(** * String and alignment algorithms of [iris/algorithms.py]

    A shallow embedding of [edit_distance], [full_edit_distance], [align],
    [greek_chars] and [greek_filter], and the properties proved about them.
    Semi-global alignment, which the sources do not contain, is modelled
    from its specification.

    Conventions of the embedding.
    - A unit of a sequence is a Python string: iterating a [str] yields
      strings of length one, a word list yields words.  A sequence is a
      [list string]; [tuple(s)] of a text is [chars s].
    - Numbers are [Z].  The rolling rows of [edit_distance] are integer
      arrays; the scoring matrix of [full_edit_distance] is a float64 array
      that only ever holds sums and products of the configured costs, which
      are taken integral here.
    - A numpy vector is a [list]; a numpy matrix is a list of rows, read with
      [mget] and written in place with [mset].
    - [charmatrix] is a [gmap] keyed by pairs of units; [''] is the empty
      string.
    - Code that can raise, or loop, returns a [result]. *)

From stdpp Require Import gmap strings list.
From Stdlib Require Import ZArith Lia.

Local Open Scope Z_scope.

(** ** Exceptions and results *)

Inductive exn : Set :=
  | IndexError
  | KeyError
  | NidabaAlgorithmException.

Inductive result (A : Type) : Type :=
  | Ok (x : A)
  | Raised (e : exn)
  | OutOfFuel.

Arguments Ok {A} x.
Arguments Raised {A} e.
Arguments OutOfFuel {A}.

(** ** Python and numpy primitives *)

(** [tuple(s)] for a text [s]: its characters, each a string of length one. *)
Fixpoint chars (s : string) : list string :=
  match s with
  | EmptyString => []
  | String c s' => String c EmptyString :: chars s'
  end.

(** [xrange(lo, hi)] *)
Definition xrange (lo hi : nat) : list nat := seq lo (hi - lo).

(** [numpy.arange(n)] *)
Definition arange (n : nat) : list Z := Z.of_nat <$> seq 0 n.

(** [row + k] *)
Definition np_add_scalar (row : list Z) (k : Z) : list Z :=
  (fun x => x + k) <$> row.

(** [numpy.add(xs, ys)] *)
Definition np_add (xs ys : list Z) : list Z := zip_with Z.add xs ys.

(** [numpy.minimum(xs, ys)] *)
Definition np_minimum (xs ys : list Z) : list Z := zip_with Z.min xs ys.

(** [arr != s], as the 0/1 values [numpy.add] sees. *)
Definition np_ne (arr : list string) (s : string) : list Z :=
  (fun c => if decide (c = s) then 0 else 1) <$> arr.

(** [row[1:]] *)
Definition slice_from1 {A} (row : list A) : list A := tail row.

(** [row[:-1]], also written [row[0:-1]] *)
Definition slice_to_last {A} (row : list A) : list A := removelast row.

(** [row[1:] = new] *)
Definition assign_from1 {A} (row new : list A) : list A :=
  match row with
  | [] => []
  | x :: _ => x :: new
  end.

(** [row[-1]] *)
Definition last_item (row : list Z) : Z := List.last row 0.

(** [numpy.empty(shape=(rows, cols))]; [fill] stands for the unspecified
    initial content. *)
Definition np_empty {A} (rows cols : nat) (fill : A) : list (list A) :=
  replicate rows (replicate cols fill).

(** [matrix.shape] *)
Definition shape {A} (matrix : list (list A)) : nat * nat :=
  (length matrix, length (default [] (matrix !! 0%nat))).

(** [matrix[i, j]] for indices known to be in range *)
Definition mget {A} `{Inhabited A} (matrix : list (list A)) (i j : nat) : A :=
  (matrix !!! i) !!! j.

(** [matrix[i, j] = v] *)
Definition mset {A} (matrix : list (list A)) (i j : nat) (v : A)
  : list (list A) :=
  alter (fun row => <[j := v]> row) i matrix.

§ What is being asked
Verbatim output is expected for the lines from the start of the data to the line in which "(** [tuple(s)] for" appears, both included.

§ Expected answer
(** * String and alignment algorithms of [iris/algorithms.py]

    A shallow embedding of [edit_distance], [full_edit_distance], [align],
    [greek_chars] and [greek_filter], and the properties proved about them.
    Semi-global alignment, which the sources do not contain, is modelled
    from its specification.

    Conventions of the embedding.
    - A unit of a sequence is a Python string: iterating a [str] yields
      strings of length one, a word list yields words.  A sequence is a
      [list string]; [tuple(s)] of a text is [chars s].
    - Numbers are [Z].  The rolling rows of [edit_distance] are integer
      arrays; the scoring matrix of [full_edit_distance] is a float64 array
      that only ever holds sums and products of the configured costs, which
      are taken integral here.
    - A numpy vector is a [list]; a numpy matrix is a list of rows, read with
      [mget] and written in place with [mset].
    - [charmatrix] is a [gmap] keyed by pairs of units; [''] is the empty
      string.
    - Code that can raise, or loop, returns a [result]. *)

From stdpp Require Import gmap strings list.
From Stdlib Require Import ZArith Lia.

Local Open Scope Z_scope.

(** ** Exceptions and results *)

Inductive exn : Set :=
  | IndexError
  | KeyError
  | NidabaAlgorithmException.

Inductive result (A : Type) : Type :=
  | Ok (x : A)
  | Raised (e : exn)
  | OutOfFuel.

Arguments Ok {A} x.
Arguments Raised {A} e.
Arguments OutOfFuel {A}.

(** ** Python and numpy primitives *)

(** [tuple(s)] for a text [s]: its characters, each a string of length one. *)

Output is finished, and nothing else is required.